Dia hendak menutup mata dengan suasana hati senang, namun keinginannya seketika terhenti karena Ian merusak momen tersebut.
“Sudah ada meja kosong. Ayo.”
Merasa terganggu, senyuman Lucia menghilang seketika dan menjadi cemberut.
Kenapa bisa ada meja kosong di waktu yang tidak tepat?
Karena tempat itu masih ramai dan hanya beberapa orang saja yang nekat menerobos hujan rintik-rintik, Ian tidak melepaskan tangan Lucia saat mereka berjalan melewati kerumunan orang.

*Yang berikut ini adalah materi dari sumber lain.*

(** * ChronoSync: timetable parsing pipeline and calendar sync engine

    A shallow embedding of the three services of the repository

      - [services/local-parser.ts]   (class [LocalFileParser]),
      - [services/llm-parser.ts]     (class [LLMTimetableParser]),
      - [services/google-calendar.ts] (class [GoogleCalendarService]),

    together with the fragment of the JavaScript runtime they rely on
    (strings, [Number], [Date], [JSON.parse]).

    Modelling conventions.
      - A JavaScript string is a Rocq [string]; the characters are taken
        to be ASCII: case mapping and white space are the ASCII ones.
      - A JavaScript number is [NaN] or an integer ([jsnum]).  The numeric
        literals recognised by [Number] are the optionally signed decimal
        integers; every statement that goes through [Number] is about
        texts of that form, or about texts that are not a numeric
        literal of JavaScript, on which [Number] is [NaN] in the
        language as in the model.
      - A [Date] is its time value: [None] for an invalid date, otherwise
        milliseconds since the epoch (UTC).  The host's time zone is its
        local time zone adjustment [LocalTZA], which may change with the
        instant (daylight saving), and the clock is the field [now] of
        the environment.
      - An exception is a value of the error monad [result]. *)

From Stdlib Require Import ZArith List Bool Ascii String Lia Permutation.
From Stdlib Require Import DecimalString DecimalZ.
From Stdlib Require DecimalFacts DecimalPos.
Import ListNotations.

Local Open Scope list_scope.
Local Open Scope string_scope.

(* ------------------------------------------------------------------ *)
(** * JavaScript strings *)

Module JSString.

Definition in_range (lo hi : nat) (c : ascii) : bool :=
  (lo <=? nat_of_ascii c)%nat && (nat_of_ascii c <=? hi)%nat.

(** [\d] *)
Definition is_digit (c : ascii) : bool := in_range 48 57 c.

(** [\s] and the characters removed by [trim], ASCII part:
    TAB, LF, VT, FF, CR and SPACE. *)
Definition is_space (c : ascii) : bool :=
  in_range 9 13 c || (nat_of_ascii c =? 32)%nat.

Definition lower_char (c : ascii) : ascii :=
  if in_range 65 90 c then ascii_of_nat (nat_of_ascii c + 32) else c.

Definition upper_char (c : ascii) : ascii :=
  if in_range 97 122 c then ascii_of_nat (nat_of_ascii c - 32) else c.

Fixpoint map_chars (f : ascii -> ascii) (s : string) : string :=
  match s with
  | EmptyString => EmptyString
  | String c r => String (f c) (map_chars f r)
  end.

Definition toLowerCase : string -> string := map_chars lower_char.
Definition toUpperCase : string -> string := map_chars upper_char.

Definition is_empty (s : string) : bool :=
  match s with EmptyString => true | _ => false end.

Fixpoint trimStart (s : string) : string :=
  match s with
  | EmptyString => EmptyString
  | String c r => if is_space c then trimStart r else s
  end.

Fixpoint trimEnd (s : string) : string :=
  match s with
  | EmptyString => EmptyString
  | String c r =>
      let r' := trimEnd r in
      if is_space c && is_empty r' then EmptyString else String c r'
  end.

Definition trim (s : string) : string := trimEnd (trimStart s).

(** [s.includes(sub)] *)
Fixpoint includes (s sub : string) : bool :=
  prefix sub s ||
  match s with
  | EmptyString => false
  | String _ r => includes r sub
  end.

(** [s.split(sep)] for a non-empty separator.  [skip] counts the
    characters of a separator occurrence that remain to be dropped,
    [cur] is the piece being read, in reverse. *)
Fixpoint rev_string (acc : string) (s : string) : string :=
  match s with
  | EmptyString => acc
  | String c r => rev_string (String c acc) r
  end.

Fixpoint split_aux (sep : string) (skip : nat) (cur : string) (s : string)
  : list string :=
  match s with
  | EmptyString => [rev_string EmptyString cur]
  | String c r =>
      match skip with
      | S k => split_aux sep k cur r
      | O =>
          if prefix sep s
          then rev_string EmptyString cur
                 :: split_aux sep (String.length sep - 1) EmptyString r
          else split_aux sep 0 (String c cur) r
      end
  end.

Definition split (sep s : string) : list string :=
  split_aux sep 0 EmptyString s.

(** [s.replace(/\s+/g, by)]: every maximal run of white space becomes
    one copy of [by]. *)
Fixpoint replace_ws_runs (by_ : string) (in_run : bool) (s : string) : string :=
  match s with
  | EmptyString => EmptyString
  | String c r =>
      if is_space c
      then if in_run then replace_ws_runs by_ true r
           else by_ ++ replace_ws_runs by_ true r
      else String c (replace_ws_runs by_ false r)
  end.

(** [s.padStart(2, '0')] *)
Definition padStart2 (s : string) : string :=
  match s with
  | EmptyString => "00"
  | String c EmptyString => String "0" s
  | _ => s
  end.

Fixpoint join (sep : string) (l : list string) : string :=
  match l with
  | [] => EmptyString
  | [x] => x
  | x :: r => x ++ sep ++ join sep r
  end.

(** [s.endsWith(suffix)] *)
Fixpoint endsWith (s suffix : string) : bool :=
  String.eqb s suffix
  || match s with
     | EmptyString => false
     | String _ r => endsWith r suffix
     end.

End JSString.

(* ------------------------------------------------------------------ *)
(** * JavaScript numbers *)

Module JSNumber.
Import JSString.

Inductive jsnum : Type :=
| NaN : jsnum
| Num : Z -> jsnum.

Definition digit_val (c : ascii) : Z := Z.of_nat (nat_of_ascii c) - 48.

Fixpoint digits_val (acc : Z) (s : string) : option Z :=
  match s with
  | EmptyString => Some acc
  | String c r =>
      if is_digit c then digits_val (10 * acc + digit_val c)%Z r else None
  end.

(** [Number(s)] on the modelled literals: white space is trimmed, the
    empty string is [0], an optionally signed run of decimal digits is
    its value, anything else is [NaN]. *)
Definition Number (s : string) : jsnum :=
  match trim s with
  | EmptyString => Num 0
  | String c r =>
      if Ascii.eqb c "+" && negb (is_empty r) then
        match digits_val 0 r with Some z => Num z | None => NaN end
      else if Ascii.eqb c "-" && negb (is_empty r) then
        match digits_val 0 r with Some z => Num (- z) | None => NaN end
      else
        match digits_val 0 (String c r) with Some z => Num z | None => NaN end
  end.

(** The longest prefix of decimal digits, as a number. *)
Fixpoint digits_prefix (acc : Z) (seen : bool) (s : string) : option Z :=
  match s with
  | EmptyString => if seen then Some acc else None
  | String c r =>
      if is_digit c then digits_prefix (10 * acc + digit_val c)%Z true r
      else if seen then Some acc else None
  end.

(** [parseInt(s)] in radix 10. *)
Definition parseInt (s : string) : jsnum :=
  match trimStart s with
  | String "-" r =>
      match digits_prefix 0 false r with Some z => Num (- z) | None => NaN end
  | String "+" r =>
      match digits_prefix 0 false r with Some z => Num z | None => NaN end
  | t => match digits_prefix 0 false t with Some z => Num z | None => NaN end
  end.

Definition Z_to_string (z : Z) : string :=
  NilEmpty.string_of_int (Z.to_int z).

(** [n.toString()] and [`${n}`] *)
Definition toString (n : jsnum) : string :=
  match n with
  | NaN => "NaN"
  | Num z => Z_to_string z
  end.

Definition add (a b : jsnum) : jsnum :=
  match a, b with
  | Num x, Num y => Num (x + y)
  | _, _ => NaN
  end.

Definition sub (a b : jsnum) : jsnum :=
  match a, b with
  | Num x, Num y => Num (x - y)
  | _, _ => NaN
  end.

Definition mul (a b : jsnum) : jsnum :=
  match a, b with
  | Num x, Num y => Num (x * y)
  | _, _ => NaN
  end.

(** [Math.floor(a / k)] for a positive integer constant [k]. *)
Definition floor_div (a : jsnum) (k : Z) : jsnum :=
  match a with
  | Num x => Num (x / k)
  | NaN => NaN
  end.

(** [a % k]: the remainder has the sign of the dividend. *)
Definition rem (a : jsnum) (k : Z) : jsnum :=
  match a with
  | Num x => Num (Z.rem x k)
  | NaN => NaN
  end.

(** The components [a, b] of [const [a, b] = s.split(':').map(Number)];
    a missing second component is [undefined], and arithmetic on it
    gives [NaN]. *)
Definition split_numbers (s : string) : jsnum * jsnum :=
  match map Number (split ":" s) with
  | [] => (NaN, NaN)
  | [h] => (h, NaN)
  | h :: m :: _ => (h, m)
  end.

(** [a > 0] *)
Definition gt0 (a : jsnum) : bool :=
  match a with
  | Num x => (0 <? x)%Z
  | NaN => false
  end.

End JSNumber.

(* ------------------------------------------------------------------ *)
(** * Exceptions *)

Inductive JSError : Type :=
| TypeError (message : string)
| RangeError (message : string)
| SyntaxError (message : string)
| Error (message : string).

(** [error.message] *)
Definition message_of (e : JSError) : string :=
  match e with
  | TypeError m | RangeError m | SyntaxError m | Error m => m
  end.

Inductive result (A : Type) : Type :=
| Ok (a : A)
| Throw (e : JSError).

Arguments Ok {A} a.
Arguments Throw {A} e.

Definition bind {A B : Type} (r : result A) (k : A -> result B) : result B :=
  match r with
  | Ok a => k a
  | Throw e => Throw e
  end.

Notation "x <- r ;; k" := (bind r (fun x => k))
  (at level 61, r at next level, right associativity).

(** [l.map(f)] where [f] may throw: the first exception aborts the map. *)
Fixpoint mapM {A B : Type} (f : A -> result B) (l : list A) : result (list B) :=
  match l with
  | [] => Ok []
  | x :: r => y <- f x ;; ys <- mapM f r ;; Ok (y :: ys)
  end.

Definition is_ok {A : Type} (r : result A) : bool :=
  match r with Ok _ => true | Throw _ => false end.

(* ------------------------------------------------------------------ *)
(** * JavaScript dates *)

Module JSDate.
Import JSString JSNumber.
Local Open Scope Z_scope.

Definition msPerMinute : Z := 60000.
Definition msPerHour : Z := 3600000.
Definition msPerDay : Z := 86400000.

(** Time value of a [Date]; [None] is the invalid date. *)
Definition Date : Type := option Z.

(** The host: its clock, its time zone and its parser for date strings
    that are not in the ISO date form (ECMAScript leaves that parser to
    the implementation).

    [LocalTZA t isUTC] is the local time zone adjustment of ECMAScript,
    in milliseconds east of UTC: for [isUTC = true] the offset in effect
    at the instant [t]; for [isUTC = false] the offset by which the
    local time [t] is read.  A local time that a change of the clocks
    skips or repeats is read with the offset before the change. *)
Record Env : Type := mkEnv {
  now : Z;
  LocalTZA : Z -> bool -> Z;
  legacyDateParse : string -> option Z
}.

(** The same host at another reading of its clock. *)
Definition at_time (env : Env) (t : Z) : Env :=
  mkEnv t (LocalTZA env) (legacyDateParse env).

(** Day number of a civil date and back (proleptic Gregorian calendar,
    day 0 is 1970-01-01). *)
Definition days_from_civil (y m d : Z) : Z :=
  let y' := if m <=? 2 then y - 1 else y in
  let era := y' / 400 in
  let yoe := y' - era * 400 in
  let mp := (m + 9) mod 12 in
  let doy := (153 * mp + 2) / 5 + d - 1 in
  let doe := yoe * 365 + yoe / 4 - yoe / 100 + doy in
  era * 146097 + doe - 719468.

Definition civil_from_days (z : Z) : Z * Z * Z :=
  let z := z + 719468 in
  let era := z / 146097 in
  let doe := z - era * 146097 in
  let yoe := (doe - doe / 1460 + doe / 36524 - doe / 146096) / 365 in
  let y := yoe + era * 400 in
  let doy := doe - (365 * yoe + yoe / 4 - yoe / 100) in
  let mp := (5 * doy + 2) / 153 in
  let d := doy - (153 * mp + 2) / 5 + 1 in
  let m := if mp <? 10 then mp + 3 else mp - 9 in
  (if m <=? 2 then y + 1 else y, m, d).

Definition is_leap (y : Z) : bool :=
  ((y mod 4 =? 0) && negb (y mod 100 =? 0)) || (y mod 400 =? 0).

Definition days_in_month (y m : Z) : Z :=
  if m =? 2 then (if is_leap y then 29 else 28)
  else if (m =? 4) || (m =? 6) || (m =? 9) || (m =? 11) then 30
  else 31.

Definition valid_civil (y m d : Z) : bool :=
  (1 <=? m) && (m <=? 12) && (1 <=? d) && (d <=? days_in_month y m).

(** Weekday of a day number, 0 = Sunday. *)
Definition week_day (day : Z) : Z := (day + 4) mod 7.

Definition LocalTime (env : Env) (t : Z) : Z := t + LocalTZA env t true.
Definition UTC (env : Env) (t : Z) : Z := t - LocalTZA env t false.

Definition TimeClip (t : Z) : Date :=
  if Z.abs t <=? 8640000000000000 then Some t else None.

(** [new Date()] *)
Definition Date_now (env : Env) : Date := Some (now env).

(** [d.getDay()], the weekday in local time. *)
Definition getDay (env : Env) (d : Date) : jsnum :=
  match d with
  | None => NaN
  | Some t => Num (week_day (LocalTime env t / msPerDay))
  end.

(** [d.setDate(d.getDate() + k)]: the local calendar day moves by [k],
    the local time of day is kept. *)
Definition addDays (env : Env) (d : Date) (k : jsnum) : Date :=
  match d, k with
  | Some t, Num k => TimeClip (UTC env (LocalTime env t + k * msPerDay))
  | _, _ => None
  end.
(** * Energy-estimation models of the dashboard

    A shallow embedding of [energy_savings.py] (the month-based baseline
    model and its metrics) and of [mpc.py] (the linear MPC/RBC thermal
    model and its savings metrics), together with the synthetic outdoor
    temperature generator.

    Conventions of the embedding.
    - A pandas DataFrame with the columns ['_time'] and ['_value'] (or
      ['energy']) is a list of rows, in row order; [[]] is such a frame
      without rows.  The frame [pd.DataFrame()], which has no column at
      all, is not a list of rows: it is [NoColumns] of [DataFrame], and
      the functions of the modules [EnergyCalculatorDF] and
      [MPCCalculatorDF] say what the models do on it.
    - A timestamp is the number of seconds since 1970-01-01T00:00:00 of a
      naive datetime; [.dt.month] and [.hour] are computed from it with
      the proleptic Gregorian calendar.
    - Python floats are read as exact rational numbers ([Q]); the
      generator, which calls [np.sin], is over the real numbers ([R]).
      Rounding of binary floating point is outside the model. *)

From Stdlib Require Import Reals.
From Stdlib Require Import ZArith QArith Qminmax Lqa Lia List String Bool.
From Stdlib Require Import Permutation Sorted.
Import ListNotations.

Open Scope Z_scope.

(** ** Timestamps *)

Abbreviation Timestamp := Z (only parsing).

Definition SECONDS_PER_DAY : Z := 86400.

(** Day number (days since 1970-01-01) of a timestamp. *)
Definition days_of (t : Timestamp) : Z := t / SECONDS_PER_DAY.

(** Calendar month (1..12) of a day number, proleptic Gregorian calendar,
    with the year taken to start in March inside the computation. *)
Definition month_of_days (d : Z) : Z :=
  let z := d + 719468 in
  let era := z / 146097 in
  let doe := z - era * 146097 in
  let yoe := (doe - doe / 1460 + doe / 36524 - doe / 146096) / 365 in
  let doy := doe - (365 * yoe + yoe / 4 - yoe / 100) in
  let mp := (5 * doy + 2) / 153 in
  if mp <? 10 then mp + 3 else mp - 9.

(** [Timestamp.month] / [Series.dt.month]. *)
Definition month (t : Timestamp) : Z := month_of_days (days_of t).

(** [Timestamp.hour]. *)
Definition hour (t : Timestamp) : Z := (t mod SECONDS_PER_DAY) / 3600.

(** [pd.date_range(start, end, freq)] for a fixed-length frequency of
    [freq] seconds: [start], [start + freq], ... while not after [end]. *)
Definition date_range (start_date end_date freq : Z) : list Timestamp :=
  if end_date <? start_date then []
  else map (fun k => start_date + Z.of_nat k * freq)
           (seq 0 (S (Z.to_nat ((end_date - start_date) / freq)))).

(** ** Data frames *)

Open Scope Q_scope.

(** A row of a temperature frame: ['_time'], ['_value']. *)
Abbreviation TimeSample := (Timestamp * Q)%type (only parsing).
Abbreviation TimeSeries := (list TimeSample) (only parsing).

(** A row of an energy frame: ['_time'], ['energy']. *)
Abbreviation EnergySample := (Timestamp * Q)%type (only parsing).
Abbreviation EnergySeries := (list EnergySample) (only parsing).

Definition times {A : Type} (df : list (Timestamp * A)) : list Timestamp :=
  map fst df.

(** [df['energy'].sum()]. *)
Definition sum (xs : list Q) : Q := fold_right Qplus 0 xs.

Definition energy_column (df : EnergySeries) : list Q := map snd df.

(** [len(df)] as a number. *)
Definition len {A : Type} (df : list A) : Q := inject_Z (Z.of_nat (List.length df)).

(** [Series.clip(lower=lo)] on one element. *)
Definition clip_lower (lo x : Q) : Q := if Qlt_le_dec x lo then lo else x.

(** Pointwise equality of frames: same timestamps, equal numbers. *)
Definition row_eq (a b : Timestamp * Q) : Prop :=
  fst a = fst b /\ snd a == snd b.
Definition series_eq (xs ys : list (Timestamp * Q)) : Prop :=
  Forall2 row_eq xs ys.

(** ** energy_savings.py *)

Module EnergyCalculator.

Definition BASE_RATE_ELECTRIC : Q := 2.08.
Definition BASE_RATE_GAS : Q := 0.34.
Definition BASE_RATE : Q := BASE_RATE_ELECTRIC + BASE_RATE_GAS.

(** The dictionary [HEATING_RATES], in source order. *)
Definition HEATING_RATES : list (Z * Q) :=
  [ (11%Z, 2.43); (12%Z, 4.75); (1%Z, 6.67); (2%Z, 6.76); (3%Z, 4.96) ].

Definition ELECTRIC_RATE : Q := 0.15.
Definition GAS_RATE : Q := 0.0226.

(** [d.get(k, default)]. *)
Fixpoint get (d : list (Z * Q)) (k : Z) (default : Q) : Q :=
  match d with
  | [] => default
  | (k', v) :: d' => if Z.eqb k' k then v else get d' k default
  end.

(** The lambda applied to the month column in
    [calculate_energy_consumption]. *)
Definition hourly_rate (m : Z) : Q := BASE_RATE + get HEATING_RATES m 0.
Lemma merge_compares_trimmed_digest_witness :
  exists w',
    merge_files ["parts"; "f.bin"] None w_padded = (w', Ok ["parts"; "f.bin"])
    ∧ last (stdout w') = Some MsgHashOk.
Proof.
  destruct (merge_compares_trimmed_digest ["parts"; "f.bin"] None w_padded
              [bytes_of_string "abc"]
              (encode (" " +:+ abc_digest +:+ String LF EmptyString))
              (" " +:+ abc_digest +:+ String LF EmptyString))
    as (w' & Hrun & _ & Hok & _).
  - by vm_compute.
  - by vm_compute.
  - by vm_compute.
  - vm_compute. repeat constructor.
  - constructor; [split; by vm_compute|constructor].
  - vm_compute. intros H. inversion H as [|? ? ? H']; inversion H'.
  - by vm_compute.
  - by vm_compute.
  - by vm_compute.
  - by vm_compute.
  - by vm_compute.
  - split; by vm_compute.
  - split; by vm_compute.
  - exists w'. split; [exact Hrun|]. apply Hok. by vm_compute.
Defined.
(** ** C4: a merge that finds nothing writes nothing *)

(** Where [glob] accepts the pattern (a name without [**],
    [literal_accepted]), the claim holds: when the parent directory of the
    prefix is not a directory, or it is one but no entry of it matches the
    discovery pattern, [merge_files] raises [FileNotFoundError] and leaves
    the world as it was: no file is created or truncated and nothing is
    printed. *)
Theorem merge_not_found_no_writes (prefix : path) (output : option path) (w : world) :
  is_dir (files w) (parent prefix) = false
  ∨ accepted (name prefix)
    ∧ glob_from (listdir (files w) (parent prefix)) (chunk_pattern (name prefix)) = [] ->
  merge_files prefix output w = (w, Raise FileNotFoundError).
Proof.
  intros H. unfold merge_files.
  erewrite bind_run by reflexivity. cbn beta.
  destruct (is_dir (files w) (parent prefix)) eqn:Hd; [|done].
  destruct H as [H|[Hacc H]]; [done|]. cbn [negb].
  fold (chunk_pattern (name prefix)).
  erewrite bind_run by (by apply glob_run). cbn beta. by rewrite Hd, H.
Qed.

Lemma merge_not_found_no_writes_witness :
  merge_files ["parts"; "movie.mkv"] None w_no_chunks
  = (w_no_chunks, Raise FileNotFoundError)
  ∧ merge_files ["absent"; "movie.mkv"] None w_no_chunks
    = (w_no_chunks, Raise FileNotFoundError).
Proof.
  split.
  - apply merge_not_found_no_writes. right. split; vm_compute; reflexivity.
  - apply merge_not_found_no_writes. left. vm_compute. reflexivity.
Defined.

(** C4 holds where [glob] accepts the pattern
    ([merge_not_found_no_writes]).  The name of the prefix is pasted into
    the pattern as it is: for the prefix [a**b], in a directory that
    exists and where nothing matches, [glob] refuses the pattern and
    [merge_files] raises [ValueError], not a not-found error; nothing is
    written. *)
Theorem merge_on_double_star_prefix :
  is_dir (files w_no_chunks) ["parts"] = true
  ∧ glob_from (listdir (files w_no_chunks) ["parts"]) (chunk_pattern "a**b") = []
  ∧ merge_files ["parts"; "a**b"] None w_no_chunks = (w_no_chunks, Raise ValueError).
Proof. vm_compute. done. Qed.
(** ** C5: the digest sidecar *)

(** C5.  A split that runs through (each read it asks for is of a size
    that can be allocated) writes, after the chunk files, the
    file [<input name>.sha256] in the output directory; its content is the
    SHA-256 of the bytes of the input file itself, as 64 lowercase
    hexadecimal digits and nothing else. *)
Theorem split_writes_sidecar (input : path) (mb : Z) (d : path)
    (content : bytes) (w : world) :
  files w !! input = Some (File content) -> input ≠ [] ->
  0 < mb -> Z.of_nat (length content) < 2 ^ 1023 ->
  fits w default_buf_size -> (content ≠ [] -> fits w (mb * 2 ^ 20)) ->
  creatable (files w) d ->
  (forall idx, files w !! part_path d (name input) idx ≠ Some Dir) ->
  files w !! sidecar_path d (name input) ≠ Some Dir ->
  let digest := Sha256.hexdigest content in
  exists f_chunks out rd parts,
    split_file input mb d w =
      (World (<[sidecar_path d (name input) := File (encode digest)]> f_chunks) out rd (memory w),
       Ok parts)
    ∧ sidecar_path d (name input) = d ++ [name input +:+ ".sha256"]
    ∧ (forall p, p ∈ parts -> exists data, f_chunks !! p = Some (File data))
    ∧ f_chunks !! input = Some (File content)
    ∧ length (list_ascii_of_string digest) = 64%nat
    ∧ Forall (fun c => is_lower_hex c = true) (list_ascii_of_string digest).
Proof.
  intros Hin Hne Hmb Hlen Hfit1 HfitS Hc Hparts Hside digest.
  destruct (split_count content mb w Hmb Hlen HfitS) as (n & Hn & HfS).
  destruct (split_file_run input mb d content n w Hin Hne Hc
              ltac:(intros; apply Hparts) Hside Hn Hfit1 HfS)
    as (f1 & rs & Hadd & Hdir & Hrs & Hrun).
  set (parts := map (part_path d (name input)) (range n)) in *.
  set (bufs := slices (mb * Z.shiftl 1 20) content 0 (length (range n))) in *.
  exists (write_parts f1 (zip parts bufs)). do 2 eexists. exists parts.
  split_and!; [exact Hrun|apply sidecar_path_eq| | |apply hexdigest_lower..].
  - intros p Hp. apply list_elem_of_lookup in Hp as [i Hi].
    destruct (lookup_lt_is_Some_2 bufs i) as [b Hb].
    { unfold bufs. rewrite slices_length. unfold parts in Hi.
      apply lookup_lt_Some in Hi. by rewrite length_map in Hi. }
    exists b. apply (write_parts_lookup _ _ i).
    + rewrite fst_zip; [apply NoDup_parts|].
      unfold parts, bufs. by rewrite length_map, slices_length.
    + by apply lookup_zip_Some.
  - rewrite write_parts_notin; [by apply (dirs_added_file d (files w))|].
    intros Hel%fst_zip_subseteq. unfold parts in Hel.
    apply list_elem_of_fmap in Hel as (idx & E & _).
    symmetry in E. by apply part_path_ne_input in E.
Qed.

Begitu mereka duduk dan memesan makanan, tidak ada lagi sentuhan dan pelukan. Dan Lucia berusaha untuk tidak menunjukkan ekspresi kesalnya secara gamblang.
***
Selepas makan, mereka memutuskan untuk pulang mengingat hari sudah cukup larut.
Berhenti di depan rumah yang besar, Ian bertanya. “Ayahmu sudah pulang?”
Lucia memandangi sebuah jendela tertutup gorden di lantai dasar yang masih terang sebelum mengangguk. “Ingin menemui Papa sekarang? Dia berada di ruang kerjanya.”
“Hmm. Aku ingin membahas pernikahan kita.”
Kata pernikahan kita sontak saja membuat Lucia menatapnya cepat. Sebelum Ian mencoba melepaskan seat belt, dia menyentuh tangan keras pria itu. Tentu saja Ian langsung menatapnya kaget. Tidak pernah terlintas bayangan tentang Lucia yang mengambil langkah lebih awal untuk menyentuhnya.
“Mungkin ini terdengar aneh, tapi jika bisa pernikahan kita diadakan secepatnya.”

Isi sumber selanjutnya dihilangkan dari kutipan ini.